# is this common?



## ImperfectMomma (May 2, 2012)

I met with a lawyer this week and hired her to start the divorce. I told stbx that evening when I was on the phone with him. He became very angry and hung up on me. He says he feels betrayed because I didn't tell him about the appointment beforehand. I think he thought we would to together. Says he now knows how I felt when he cheated on me (um, no you don't). Is so angry he won't talk to me and is going into some weird survival action. It's been a year since we were headed this way, 10 months since I found out he cheated and 4 months since we physically separated although mentally it's been longer.

I think he's terrified not that it's real, think he thought I would never do it. Now that I have, he's terrified so he's using anger.
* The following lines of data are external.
Lemma inv_view_cert subject pem b b' :
  blobs b' = <[CertKey subject := pem]> (blobs b) -> rows b' = rows b -> structured b' = structured b ->
  inv_view b' = inv_view b /\ inventory_text b' = inventory_text b /\
  (forall k, integrity_value k b' = integrity_value k b).
Proof.
  intros Eb Er Es. assert (inventory_text b' = inventory_text b) as Et.
  { unfold inventory_text. by rewrite Eb, lookup_insert_ne by done. }
  unfold inv_view, integrity_value. by rewrite Es, Er, Et.
Qed.

(** C5: issuance and the inventory agree.  When a leaf is issued for a valid
    certname, its serial was not in the inventory, the inventory is the old one
    plus exactly the entry describing this certificate (serial, validity dates,
    certname), a valid integrity value stays valid, and the certificate is what
    is stored for the certname.  Requires an inventory of complete lines, a
    clock past the backdating interval, a CA that expires before the year
    10000, and a positive configured validity. *)
Theorem issueLeafLocked_recorded subject name pub sans extra eku ttl w pem w' :
  issueLeafLocked subject name pub sans extra eku ttl w = (Ok pem, w') ->
  inventory_ok (be (st w)) -> ValidateSubject subject = None ->
  leafBackdate (cfg (ca w)) <= clock (st w) -> 0 < leaf_validity (cfg (ca w)) ttl ->
  (forall caCert, CACert (ca w) = Some caCert -> NotAfter caCert < year_10000) ->
  exists cert, pem = encode_cert cert /\
    spec_append (cert_entry cert subject) (inv_view (be (st w))) = Some (inv_view (be (st w'))) /\
    (integrity (st w) -> integrity (st w')) /\ inventory_ok (be (st w')) /\
    blobs (be (st w')) !! CertKey subject = Some pem.
Proof.
  intros (caCert & cert & now & I)%issueLeaf_spec Hok Hsub Hclk Hv Hna.
  destruct (issued_entry _ _ _ _ _ _ _ _ _ _ _ _ _ I Hsub Hclk Hv (Hna _ (is_ca _ _ _ _ _ _ _ _ _ _ _ _ _ I)))
    as [Hwf Hline].
  exists cert. destruct I. split; [done|].
  destruct is_appended0 as (s1 & s2 & proj & B1 & R1 & T1 & K1 & Ha & ->). rewrite Hline in Ha.
  destruct (inv_view_cert subject pem (be (st w)) (be s1) B1 R1 T1) as (V1 & X1 & IV1).
  assert (parseInventoryEntry (canonicalInventoryLine (cert_entry cert subject))
    = Some (cert_entry cert subject)) as Hp.
  { destruct Hwf as [(n & Hn & Hs) ? ? (? & ? & ?)]. apply parse_canonical; try done.
    rewrite Hs. by apply wf_field_hexX. }
  assert (frame (fun k => k = KeyInventory \/ k = KeyInventoryHMAC) s1 s2) as (_ & _ & F).
  { eapply mono_run; [apply append_frame|exact Ha]. }
  destruct (append_spec _ proj _ Hp s1 s2) as (A1 & A2 & A3); [|done|done|].
  { intros Hst. rewrite X1. apply Hok. congruence. }
  rewrite V1 in A1. split; [done|]. split; [|split; [done|]].
  - intros Hint. apply A3. intros k Hk. rewrite K1 in Hk. destruct (Hint k Hk) as (v & Hv1 & Hv2).
    exists v. rewrite B1, lookup_insert_ne, IV1 by done. done.
  - rewrite F, B1, lookup_insert_eq by (intros [?|?]; done). done.
Qed.

(** *** Failed issuance *)

(** What a step of an issuance that did not go through may leave. *)
Definition cert_slot (subject : string) (P : blob -> Prop) : relation World := fun w w' =>
  serialIndex (ca w') = serialIndex (ca w) /\
  (forall k, k <> CertKey subject -> k <> KeyInventory -> k <> KeyInventoryHMAC ->
     blobs (be (st w')) !! k = blobs (be (st w)) !! k) /\
  (blobs (be (st w')) !! CertKey subject = blobs (be (st w)) !! CertKey subject \/
   blobs (be (st w')) !! CertKey subject = None \/
   exists pem, blobs (be (st w')) !! CertKey subject = Some pem /\ P pem).
#[global] Instance cert_slot_preorder subject P : PreOrder (cert_slot subject P).
Proof.
  split; [intros w; unfold cert_slot; auto|]. intros w1 w2 w3 (I1 & F1 & C1) (I2 & F2 & C2).
  split; [congruence|]. split.
  - intros k H1 H2 H3. rewrite F2, F1; auto.
  - destruct C2 as [->|[->|C2]]; auto.
Qed.

Lemma slot_quiet subject P w w' : quiet w w' -> cert_slot subject P w w'.
Proof.
  intros [C (S & _)]. unfold cert_slot. rewrite S. split; [|auto].
  unfold same_core, core in C. by simplify_eq.
Qed.
Lemma slot_lift {A} K subject (P : blob -> Prop) (m : MS A) w r s' :
  mono (frame K) m -> m (st w) = (r, s') ->
  (forall k, K k -> k = CertKey subject \/ k = KeyInventory \/ k = KeyInventoryHMAC) ->
  (blobs (be s') !! CertKey subject = blobs (be (st w)) !! CertKey subject \/
   blobs (be s') !! CertKey subject = None \/
   exists pem, blobs (be s') !! CertKey subject = Some pem /\ P pem) ->
  cert_slot subject P w (set_st s' w).
Proof.
  intros Hm H HK Hc. split; [done|]. split; [|done]. intros k H1 H2 H3.
  destruct (mono_run _ _ _ _ _ Hm H) as (_ & _ & F). apply F. intros Hk. destruct (HK k Hk) as [?|[?|?]]; done.
Qed.

Lemma SaveCert_any subject pem s r s' :
  SaveCert subject pem s = (r, s') ->
  blobs (be s') !! CertKey subject = blobs (be s) !! CertKey subject \/
  blobs (be s') !! CertKey subject = Some pem.
Proof.
  unfold SaveCert. intros (_ & _ & H)%backend_cases. unfold be_Put, guarded in H.
  destruct (validateKey _); [destruct H as [[_ ->]|(x & _ & [->| ->])]; auto|].
  rewrite on_rows_other in H by done.
  destruct H as [[_ ->]|(x & _ & [->| ->])]; simpl; rewrite ?lookup_insert_eq; auto.
Qed.
Lemma DeleteCert_any subject s r s' :
  DeleteCert subject s = (r, s') ->
  blobs (be s') !! CertKey subject = blobs (be s) !! CertKey subject \/
  blobs (be s') !! CertKey subject = None.
Proof.
  unfold DeleteCert. intros (_ & _ & H)%backend_cases. unfold be_Delete, guarded in H.
  destruct (validateKey _); [destruct H as [[_ ->]|(x & _ & [->| ->])]; auto|].
  rewrite on_rows_other in H by done. destruct (blobs (be s) !! CertKey subject) eqn:E;
  destruct H as [[_ ->]|(x & _ & [->| ->])]; simpl; rewrite ?lookup_delete_eq; auto.
Qed.

Lemma issue_tail_failed subject cert line proj serialStr (P : blob -> Prop) w e w' :
  P (encode_cert cert) ->
  (_ ← wrapping "failed to save cert" (lift (SaveCert subject (encode_cert cert)));
   r ← try (lift (AppendInventoryRecord line proj));
   match r with
   | Err e => _ ← ignore (lift (DeleteCert subject)); fail (Wrap "failed to update inventory" [e])
   | Ok _ => _ ← upd_ca (indexSerialLocked serialStr subject); mret (encode_cert cert)
   end) w = (Err e, w') ->
  cert_slot subject P w w'.
Proof.
  intros HP H.
  assert (forall w r w', lift (SaveCert subject (encode_cert cert)) w = (r, w') ->
    cert_slot subject P w w') as HS.
  { intros w1 r w2 (s & Hs & ->)%lift_run.
    eapply (slot_lift (fun k => k = CertKey subject)); [by apply frame_Put|exact Hs|auto|].
    apply SaveCert_any in Hs as [?|?]; eauto. }
  apply bind_run in H as [(x & Hs & _)|(u3 & w7 & Hs & H)].
  { unfold wrapping in Hs. destruct (lift _ w) as [y w8] eqn:E. apply HS in E.
    destruct y; by simplify_eq. }
  apply wrapping_Ok, HS in Hs. etrans; [exact Hs|].
  apply bind_run in H as [(x & Ha & _)|(r & w8 & Ha & H)]; [by apply try_Err in Ha|].
  apply try_Ok in Ha. apply lift_run in Ha as (s8 & Ha & ->).
  assert (cert_slot subject P w7 (set_st s8 w7)) as H7.
  { eapply slot_lift; [apply append_frame|exact Ha|naive_solver|].
    left. destruct (mono_run _ _ _ _ _ (append_frame _ _) Ha) as (_ & _ & F). by apply F; intros [?|?]. }
  etrans; [exact H7|]. destruct r as [u4|x].
  { apply bind_run in H as [(? & H & _)|(? & ? & _ & H)]; done. }
  apply bind_run in H as [(y & H & _)|(u5 & w9 & Hd & H)]; [by apply ignore_Err in H|].
  injection H as _ <-. apply ignore_Ok in Hd. subst w9. unfold exec.
  destruct (lift (DeleteCert subject) (set_st s8 w7)) as [z w9] eqn:Hd. cbn [snd].
  apply lift_run in Hd as (s9 & Hd & ->).
  eapply (slot_lift (fun k => k = CertKey subject)); [by apply frame_Delete|exact Hd|auto|].
  apply DeleteCert_any in Hd. tauto.
Qed.

(** A certificate made by this attempt. *)
Definition attempted (c : CA) (name : Name) (pub : PublicKey) (pem : blob) : Prop :=
  exists caCert cert, CACert c = Some caCert /\ pem = encode_cert cert /\
    Subject cert = name /\ PubKey cert = pub /\ SignedBy cert = PubKey caCert.

(** C35: What a failed issuance leaves behind.  The serial index, the CRL, the
    pending requests and supersessions and every other certname's certificate
    are as before; for the certname itself the stored certificate is the old
    one, or none, or the one this attempt made. *)
Theorem issueLeafLocked_failure subject name pub sans extra eku ttl w e w' :
  issueLeafLocked subject name pub sans extra eku ttl w = (Err e, w') ->
  cert_slot subject (attempted (ca w) name pub) w w'.
Proof.
  unfold issueLeafLocked, get_ca, acquireSigningSlot, signer_available. intros H.
  apply bind_run in H as [(x & H & _)|(c & w0 & Hc & H)]; [done|]. apply gets_Ok in Hc as [-> ->].
  cbn [id] in H. set (P := attempted (ca w) name pub).
  assert (forall w', quiet w w' -> cert_slot subject P w w') as Hq by (intros; by apply slot_quiet).
  destruct (CACert (ca w)) as [caCert|] eqn:HC; [|by apply Hq; injection H as _ <-].
  destruct (CAKey (ca w)) as [caKey|]; [|by apply Hq; injection H as _ <-].
  apply bind_quiet in H as [Q|(u & w1 & Q1 & _ & H)]; [by apply Hq| |mono_tac].
  apply bind_quiet in H as [Q|(serial & w2 & Q2 & _ & H)]; [apply Hq; by etrans| |mono_tac].
  apply bind_quiet in H as [Q|(now & w3 & Q3 & _ & H)];
    [apply Hq; etrans; [exact Q1|]; by etrans| |mono_tac].
  pose proof (transitivity Q1 (transitivity Q2 Q3)) as Q0. clear Q1 Q2 Q3 w1 w2.
  destruct (time_Sub (NotAfter caCert) now <=? 0); [apply Hq; by injection H as _ <-|].
  apply bind_quiet in H as [Q|(u1 & w4 & Q4 & _ & H)]; [apply Hq; by etrans| |mono_tac].
  apply bind_quiet in H as [Q|(u2 & w5 & Q5 & _ & H)];
    [apply Hq; etrans; [exact Q0|]; by etrans| |mono_tac].
  pose proof (transitivity Q0 (transitivity Q4 Q5)) as Q. clear Q0 Q4 Q5 w3 w4.
  apply bind_run in H as [(x & Hc & _)|(cert & w6 & Hc & H)].
  { apply Hq. etrans; [exact Q|]. eapply mono_run; [|exact Hc]. mono_tac. }
  apply wrapping_Ok, of_result_Ok in Hc as [Hc ->].
  etrans; [apply slot_quiet, Q|]. eapply issue_tail_failed; [|exact H].
  apply CreateCertificate_Ok in Hc as (_ & Hn & Hp & _ & _ & Hs & _).
  exists caCert, cert. by rewrite Hn, Hp, Hs.
Qed.

(** *** Signing a request *)

Lemma auth_not_standard oid :
  oid ∈ [oidKeyUsage; oidExtKeyUsage; oidBasicConstraints; oidSubjectKeyId; oidAuthorityKeyId;
         oidSubjectAltName; oidCRLDistributionPoints] -> IsAuthOID oid = false.
Proof.
  intros H. repeat (apply elem_of_cons in H as [->|H]; [reflexivity|]). by apply elem_of_nil in H.
Qed.

Lemma requested_no_bc csr : has_ext oidBasicConstraints (requested_extensions csr) = false.
Proof.
  apply has_ext_false. intros e [He _]%list_elem_of_filter Eq.
  rewrite Eq in He. done.
Qed.

Lemma requested_not_auth csr e : e ∈ requested_extensions csr -> IsAuthOID (ext_Id e) = false.
Proof. intros [He _]%list_elem_of_filter. bool_hyps. done. Qed.

Lemma leaf_sans t aki :
  has_ext oidSubjectAltName (t_ExtraExtensions t) = false ->
  match find_ext oidSubjectAltName (buildCertExtensions t aki) with
  | Some (ASubjectAltNames s) => s
  | _ => no_sans
  end = t_SANs t.
Proof.
  intros He. unfold find_ext, buildCertExtensions.
  rewrite !filter_app, !filter_unless, He, (has_ext_filter _ _ He).
  rewrite !(bool_decide_eq_false_2 (_ = oidSubjectAltName)) by done.
  rewrite !andb_false_r, bool_decide_eq_true_2 by done.
  unfold sans_empty. case_bool_decide as E; [by rewrite E|done].
Qed.

Lemma checkSubjectAltNames_dns subject csr d :
  checkSubjectAltNames false subject csr = None -> d ∈ DNSNames (csr_sans csr) ->
  asciiLower d = asciiLower subject.
Proof.
  unfold checkSubjectAltNames. case_bool_decide as E; [|done]. intros _ Hd.
  assert ("DNS:" +:+ asciiLower d = "DNS:" +:+ asciiLower subject) as Heq.
  { destruct (decide ("DNS:" +:+ asciiLower d = "DNS:" +:+ asciiLower subject)); [done|]. exfalso.
    assert ("DNS:" +:+ asciiLower d ∈ base.filter
      (fun name => name <> "DNS:" +:+ asciiLower subject) (sanStrings (csr_sans csr))) as Hin.
    { apply list_elem_of_filter. split; [done|]. unfold sanStrings. rewrite !elem_of_app. left.
      apply list_elem_of_fmap. eauto. }
    rewrite E in Hin. by apply elem_of_nil in Hin. }
  by apply str_app_inj_l in Heq.
Qed.

Lemma requested_no_san csr : has_ext oidSubjectAltName (requested_extensions csr) = false.
Proof. apply has_ext_false. intros e [He _]%list_elem_of_filter Eq. rewrite Eq in He. done. Qed.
Am I right? Other thoughts? Even though I thought he knew this was coming bc I've discussed ending things, bc we have to spend time together on sat (son wrestles) we get along. He thought that meant things were better maybe?

Should I have told him I was going before I did? And to be clear, I haven't filed yet but have started the ball rolling so he hasn't been served.
_Posted via Mobile Device_


----------



## I'mInLoveWithMyHubby (Nov 7, 2011)

I would not discuss your future plans with your stbxh. 

My ex h cheated also and I left. I did not have contact with my ex h about the divorce and my plans. I'm sure he knew it coming though. He would do his best to avoid the sheriff or anyone coming to his door to be served. This would cost me money each time he didn't answer the door.

My ex h did not want to divorce, but he had another woman move in just 3 days after I left. He was angry, he want his cake and to eat it too. He begged, pleaded, yelled and ultimately said everything was my fault. He said I made him cheat as well. In fact he still blames me for his miserable life 19 years later. You think he'd eventually move on. It was actually quite easy to leave and move on with my life.

Personally, I wouldn't have contact with a stbx and I'd move on with my life. My ex was trying to stop the divorce, which would of cost me more money in the long run. He did not get a lawyer, but I did. I did not want my ex h at the hearing since he was threatening to contest against the divorce(with his gf by his side). My ex h was so angry that he retaliated against me. My ex h also tried to control my every move, which he failed miserably.

My ex did marry his gf that moved in right after I left. He has cheated on her several times(he brags about these other women). His wife seems to put up with it and his horrid behavior.


----------



## Frostflower (Jul 22, 2012)

If the two of you had been actively working on the marriage or if you had never spoken of divorce, I would have said you were wrong. But as neither of those were the case, I’d say you were within your rights.


----------



## *LittleDeer* (Apr 19, 2012)

He cheated. So no do what you want.
_Posted via Mobile Device_


----------



## Conrad (Aug 6, 2010)

ImperfectMomma said:


> I met with a lawyer this week and hired her to start the divorce. I told stbx that evening when I was on the phone with him. He became very angry and hung up on me. He says he feels betrayed because I didn't tell him about the appointment beforehand. I think he thought we would to together. Says he now knows how I felt when he cheated on me (um, no you don't). Is so angry he won't talk to me and is going into some weird survival action. It's been a year since we were headed this way, 10 months since I found out he cheated and 4 months since we physically separated although mentally it's been longer.
> 
> I think he's terrified not that it's real, think he thought I would never do it. Now that I have, he's terrified so he's using anger.
> 
> ...


Do you want him back?


----------



## ImperfectMomma (May 2, 2012)

Finally, no. It has taken a very long time but I am finally in a place to move on. I hate that this is my life but I want better, deserve better. I'm ready to move on.
_Posted via Mobile Device_


----------



## spun (Jul 2, 2012)

ImperfectMomma said:


> Finally, no. It has taken a very long time but I am finally in a place to move on. I hate that this is my life but I want better, deserve better. I'm ready to move on.
> _Posted via Mobile Device_


And there is nothing is nothing to gain by holding on by a thread.

File for D.

For you.
_Posted via Mobile Device_


----------